The First Minister of Omunga returned to his office in the Imperial Palace in Okata. His mood was jubilant as he reviewed the papers on his desk. Several other ministers had mentioned that they felt that he was to be nominated at the meeting in the morning. Larst found the thought of becoming the Holy Katana exciting. He would be in a position to truly affect change in the country, and one of the first things he would do would be to sign a peace treaty with the Sakovans. A knock on the door interrupted Larst’s musings.

“I am glad to find you here,” smiled Karnic as he entered the office. “I was looking for you all morning.”

“I had other things to attend to,” frowned the First Minister. “You have enjoyed a close relationship with me for months, Karnic. I have never let anyone know as much about me as I have told you.”

“Well,” smiled Karnic, “I must know all about you if I am to write an accurate history of your rule. I have heard that you will be chosen as Katana tomorrow. This is a big moment in your life. Why are you not celebrating?”

“Because I have to wonder who you are,” Larst replied bluntly. “I sent Imperial Guards to Zaramilden to inquire about you. Nobody has ever heard of you. How can that be?”

“Zaramilden?” echoed Karnic. “Why would you send anyone there to ask about me?”

“That is where you said you were from,” frowned Larst. “I do not like being lied to. What exactly are you up to?”

“I am a historian,” shrugged Karnic. “I told you this months ago. I fully intend to write your life story to preserve it for future generations. I am not surprised that no one in Zaramilden remembers me. I said I was born there, but that is not where I grew up. My family moved to Duran when I was but a babe.”

“Duran?” questioned the First Minister. “Why didn’t you explain that to me earlier? You led me to believe that you were from Zaramilden.”

“I never thought that I would be the topic of discussion,” shrugged Karnic. “I am merely a historian here to write about you. My life is insignificant in the scheme of things. If it will make you feel any better, please send the Imperial Guards to Duran and have them ask about me. I assure you that I am quite well known there.”

“Very well,” sighed Larst, as he appeared to dismiss the issue. “You do understand why I must verify your story. You have had unprecedented access to the First Minister of Omunga. While you have done nothing unusual for a historian, I have an obligation to make sure that you are who you say you are.”

“Absolutely,” Karnic nodded vigorously. “You would be remiss if you did not verify my credentials. Besides, now that I know about your investigation, I look forward to you receiving the report about me. While you have been very gracious to let me pry into your life, I am eager for you to understand that I am perhaps the most respected historian in the country. I have done histories for every major family in eastern Omunga.
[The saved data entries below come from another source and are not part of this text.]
(** X11 on a table with the name "a" twice. *)
Lemma twice_named_table_raises :
  preserve_numeric_precision (libs := Sample.libs)
    [("a", Sample.ints [1]); ("a", Sample.ints [2])]
  = inl AttributeError.
Proof.
  apply (preserve_numeric_precision_duplicate_names (libs := Sample.libs)).
  intros Hnd. inversion Hnd as [|? ? Hn _]. apply Hn. simpl. tauto.
Defined.

(** X12 on the identifiers "007", "042", "100". *)
Lemma identifiers_left_as_text :
  left_as_text (libs := Sample.libs) [("code", Sample.identifiers)] "code"
    Sample.identifiers.
Proof.
  apply (integer_text_stays_text (libs := Sample.libs)
           [("code", Sample.identifiers)] "code" Sample.identifiers).
  - repeat constructor. simpl. tauto.
  - simpl. tauto.
  - reflexivity.
  - intros v [<-|[<-|[<-|[]]]]; [exists 7|exists 42|exists 100];
      split; reflexivity.
Defined.

(** X13 on the column "1.5", "2.0", "bad". *)
Lemma partly_numeric_left_as_text :
  left_as_text (libs := Sample.libs) [("x", Sample.partly_numeric)] "x"
    Sample.partly_numeric.
Proof.
  apply (non_finite_value_keeps_text (libs := Sample.libs)
           [("x", Sample.partly_numeric)] "x" Sample.partly_numeric).
  - repeat constructor. simpl. tauto.
  - simpl. tauto.
  - reflexivity.
  - exists (VStr "bad"). split; [simpl; tauto|reflexivity].
Defined.

(** X14 on the column "1.5", "2.25", "3.0": it becomes float64. *)
Lemma fractional_column_holds_floats :
  to_numeric (libs := Sample.libs) Sample.fractional
  = Sample.floats [3 # 2; 9 # 4; 3 # 1].
Proof.
  destruct (replaced_column_is_numeric (libs := Sample.libs)
              [("price", Sample.fractional)] "price" Sample.fractional)
    as [[Hcol _]|[Hcol _]].
  - repeat constructor. simpl. tauto.
  - simpl. tauto.
  - reflexivity.
  - exists [("price", Sample.floats [3 # 2; 9 # 4; 3 # 1])].
    split; vm_compute; reflexivity.
  - rewrite Hcol. vm_compute. reflexivity.
  - vm_compute in Hcol. discriminate Hcol.
Defined.

(** X22 on the column "9223372036854775808", "1": both read as integers
    and it is replaced by a uint64 column. *)
Lemma large_identifiers_replaced :
  preserve_numeric_precision (libs := Sample.libs)
    [("id", Sample.large_identifiers)]
  = inr [("id", mkSeries uint64 [VInt (2 ^ 63); VInt 1])].
Proof.
  destruct (large_integer_text_becomes_uint64 (libs := Sample.libs)
              [("id", Sample.large_identifiers)] "id" Sample.large_identifiers)
    as [[df' [Hrun Hcol]] Hnum].
  - repeat constructor. simpl. tauto.
  - simpl. tauto.
  - reflexivity.
  - intros v [<-|[<-|[]]]; [exists (2 ^ 63)|exists 1]; split; (reflexivity || done).
  - exists (VStr "9223372036854775808"), (2 ^ 63).
    split; [simpl; tauto|]. split; reflexivity.
  - vm_compute. reflexivity.
Defined.


(** X16 on "orders.csv" and the workbook produced from it. *)
Lemma orders_workbook_is_valid :
  exists v w',
    validate_conversion (libs := Sample.libs) (Sample.in_downloads "orders.csv")
      (Sample.in_downloads "orders.xlsx") downloads_with_orders = (inr v, w')
    /\ is_valid v = true.
Proof.
  apply (same_table_is_valid (libs := Sample.libs)
           (Sample.in_downloads "orders.csv") (Sample.in_downloads "orders.xlsx")
           downloads_with_orders
           (snd (read_csv_with_encoding (libs := Sample.libs)
                   (Sample.in_downloads "orders.csv") downloads_with_orders))
           Sample.orders [Byte.x10]).
  - vm_compute. reflexivity.
  - vm_compute. reflexivity.
  - reflexivity.
  - split; [repeat constructor; simpl; intuition discriminate|].
    intros c [<-|[<-|[<-|[]]]]; reflexivity.
Defined.


(** X18 on "stock.csv" and a workbook that is not there. *)
Lemma absent_workbook_is_invalid :
  exists w',
    validate_conversion (libs := Sample.libs) (Sample.in_downloads "stock.csv")
      (Sample.in_downloads "missing.xlsx") Sample.downloads = (inr all_false, w')
    /\ fs w' = fs Sample.downloads.
Proof.
  apply (unreadable_artifact_is_invalid (libs := Sample.libs)
           (Sample.in_downloads "stock.csv") (Sample.in_downloads "missing.xlsx")
           Sample.downloads
           (snd (read_csv_with_encoding (libs := Sample.libs)
                   (Sample.in_downloads "stock.csv") Sample.downloads))
           Sample.stock).
  - vm_compute. reflexivity.
  - left. vm_compute. reflexivity.
Defined.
I am quite proud of my work.”

“Well,” smiled Larst, “you certainly do ask enough questions to accurately record a person’s life. Where did you hear about my potential nomination to become Katana?”

“Everyone in the palace is whispering about it,” grinned Karnic. “This search for a new Katana has been exhaustive. When you are chosen as the next leader of Omunga, you will be rightfully proud that you were chosen because you are the most qualified person in the country. That is something to be very pleased about.”

“I only seek to do the best that I can for Omunga,” Larst replied with a touch of embarrassment. “If I am chosen, I will devote my life to making Omunga a better place to live.”

“I have no doubt that you will succeed as Katana as you have succeeded in everything else you have done,” Karnic smiled politely. “I understand that the Katana is surrounded with special magical shields to protect him from assassins. When does that actually take place? And will I be permitted to record your comments during the process?”

“You are assuming a great deal,” countered Larst. “I have not been chosen yet.”

“Assuming that you are,” conceded Karnic.

“The use of magical shields to guard the Katana is well known,” replied Larst, “but the actual composition of the shields is a very closely guarded secret. I doubt that the Monitors will allow you to observe the procedure.”

“Well, a doubt can be overcome,” Karnic responded with optimism. “When does it occur? Is it right after the selection process?”

“Oh yes,” nodded Larst. “It is the first thing done to a new Katana. The Monitors take their task of protecting the Katana very seriously. The shields will be applied within minutes of the selection.”

“And that is likely to occur tomorrow morning?” mused Karnic. “Even if it is not you, it will be tomorrow that the decision is made. Isn’t that right?”

“That is the purpose of tomorrow’s meeting,” Larst nodded as his mind began to drift towards the meeting that would occur in the morning.

The room was silent for several moments as Larst thought about the upcoming meeting and the possibility of being chosen as the next Katana. Karnic walked over to the wall covered with bookshelves. He perused the numerous volumes that had been collected by First Ministers over the ages. He stopped and gazed at a particularly old volume. Its title suggested that it dealt with the genealogies of the early Omungans.

“Have you read all of these books?” Karnic asked, breaking the silence of the room.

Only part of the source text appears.